BEGIN Data provided
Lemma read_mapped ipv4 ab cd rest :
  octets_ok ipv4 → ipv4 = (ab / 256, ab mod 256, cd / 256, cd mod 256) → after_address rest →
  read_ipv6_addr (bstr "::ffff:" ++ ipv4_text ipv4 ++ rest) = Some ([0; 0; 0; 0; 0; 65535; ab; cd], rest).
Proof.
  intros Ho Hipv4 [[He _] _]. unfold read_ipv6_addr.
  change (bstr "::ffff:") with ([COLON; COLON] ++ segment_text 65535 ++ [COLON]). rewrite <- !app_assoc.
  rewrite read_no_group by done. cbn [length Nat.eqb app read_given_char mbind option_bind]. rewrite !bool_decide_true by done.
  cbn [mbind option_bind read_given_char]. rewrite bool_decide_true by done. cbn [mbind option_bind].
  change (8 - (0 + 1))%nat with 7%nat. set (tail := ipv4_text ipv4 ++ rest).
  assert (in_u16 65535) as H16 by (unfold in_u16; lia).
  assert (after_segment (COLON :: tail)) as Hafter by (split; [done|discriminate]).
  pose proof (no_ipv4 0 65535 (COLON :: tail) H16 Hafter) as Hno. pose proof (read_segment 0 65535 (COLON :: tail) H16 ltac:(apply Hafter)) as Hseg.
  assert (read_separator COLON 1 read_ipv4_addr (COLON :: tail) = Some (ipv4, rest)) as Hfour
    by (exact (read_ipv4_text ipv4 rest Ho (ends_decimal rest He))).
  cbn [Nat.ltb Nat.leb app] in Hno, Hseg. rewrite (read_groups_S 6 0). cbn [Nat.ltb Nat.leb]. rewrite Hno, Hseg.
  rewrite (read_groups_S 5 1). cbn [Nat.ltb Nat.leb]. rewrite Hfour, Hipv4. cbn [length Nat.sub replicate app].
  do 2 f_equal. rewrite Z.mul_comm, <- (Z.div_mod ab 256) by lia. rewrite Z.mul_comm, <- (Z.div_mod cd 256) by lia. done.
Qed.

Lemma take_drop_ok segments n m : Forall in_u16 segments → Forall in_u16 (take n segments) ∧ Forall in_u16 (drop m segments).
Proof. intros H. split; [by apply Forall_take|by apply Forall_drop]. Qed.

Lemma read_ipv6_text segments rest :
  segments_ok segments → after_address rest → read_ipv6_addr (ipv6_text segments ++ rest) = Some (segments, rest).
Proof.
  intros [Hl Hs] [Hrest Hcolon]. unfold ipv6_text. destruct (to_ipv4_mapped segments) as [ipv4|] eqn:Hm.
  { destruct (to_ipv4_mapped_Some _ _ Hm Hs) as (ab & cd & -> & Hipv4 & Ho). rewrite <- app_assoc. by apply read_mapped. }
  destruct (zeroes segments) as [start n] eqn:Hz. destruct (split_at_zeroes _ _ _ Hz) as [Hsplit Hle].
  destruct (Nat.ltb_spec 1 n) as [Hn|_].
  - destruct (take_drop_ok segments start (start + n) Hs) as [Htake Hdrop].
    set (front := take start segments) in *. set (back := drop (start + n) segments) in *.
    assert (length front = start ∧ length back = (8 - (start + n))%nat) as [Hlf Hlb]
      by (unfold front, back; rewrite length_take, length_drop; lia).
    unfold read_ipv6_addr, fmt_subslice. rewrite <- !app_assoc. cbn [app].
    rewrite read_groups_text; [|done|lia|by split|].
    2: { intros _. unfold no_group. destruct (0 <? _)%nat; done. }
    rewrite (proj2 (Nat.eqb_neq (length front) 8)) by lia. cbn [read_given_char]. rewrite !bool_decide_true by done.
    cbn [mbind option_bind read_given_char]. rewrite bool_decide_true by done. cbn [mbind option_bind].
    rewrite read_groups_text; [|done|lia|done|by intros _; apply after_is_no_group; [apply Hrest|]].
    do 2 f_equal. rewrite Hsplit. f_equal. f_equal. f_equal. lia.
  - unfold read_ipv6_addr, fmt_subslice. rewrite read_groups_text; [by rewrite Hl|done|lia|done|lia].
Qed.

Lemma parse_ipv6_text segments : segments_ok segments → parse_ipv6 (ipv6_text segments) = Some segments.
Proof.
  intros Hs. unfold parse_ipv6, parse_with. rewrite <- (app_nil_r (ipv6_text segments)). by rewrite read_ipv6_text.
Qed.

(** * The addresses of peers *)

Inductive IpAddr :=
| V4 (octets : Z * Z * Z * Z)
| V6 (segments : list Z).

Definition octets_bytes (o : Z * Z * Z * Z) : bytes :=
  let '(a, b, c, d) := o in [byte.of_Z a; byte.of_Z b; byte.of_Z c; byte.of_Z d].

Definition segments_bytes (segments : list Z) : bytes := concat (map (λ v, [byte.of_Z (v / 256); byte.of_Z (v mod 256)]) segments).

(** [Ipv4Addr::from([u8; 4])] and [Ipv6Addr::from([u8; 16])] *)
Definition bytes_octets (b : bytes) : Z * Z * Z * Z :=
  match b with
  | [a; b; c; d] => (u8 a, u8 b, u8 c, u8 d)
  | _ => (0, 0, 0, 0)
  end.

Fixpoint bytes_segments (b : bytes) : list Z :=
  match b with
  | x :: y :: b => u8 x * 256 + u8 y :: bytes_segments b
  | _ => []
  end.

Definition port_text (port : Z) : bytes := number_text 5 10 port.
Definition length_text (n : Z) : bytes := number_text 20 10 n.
END Data provided
Goal of the exercise » Return the span of lines in the data above that opens at the line with "destruct (Nat.ltb_spec 1 n) as [Hn|_]." and closes at the line with "assert (length front", exactly, ends included, nothing else.

Exercise result »
  destruct (Nat.ltb_spec 1 n) as [Hn|_].
  - destruct (take_drop_ok segments start (start + n) Hs) as [Htake Hdrop].
    set (front := take start segments) in *. set (back := drop (start + n) segments) in *.
    assert (length front = start ∧ length back = (8 - (start + n))%nat) as [Hlf Hlb]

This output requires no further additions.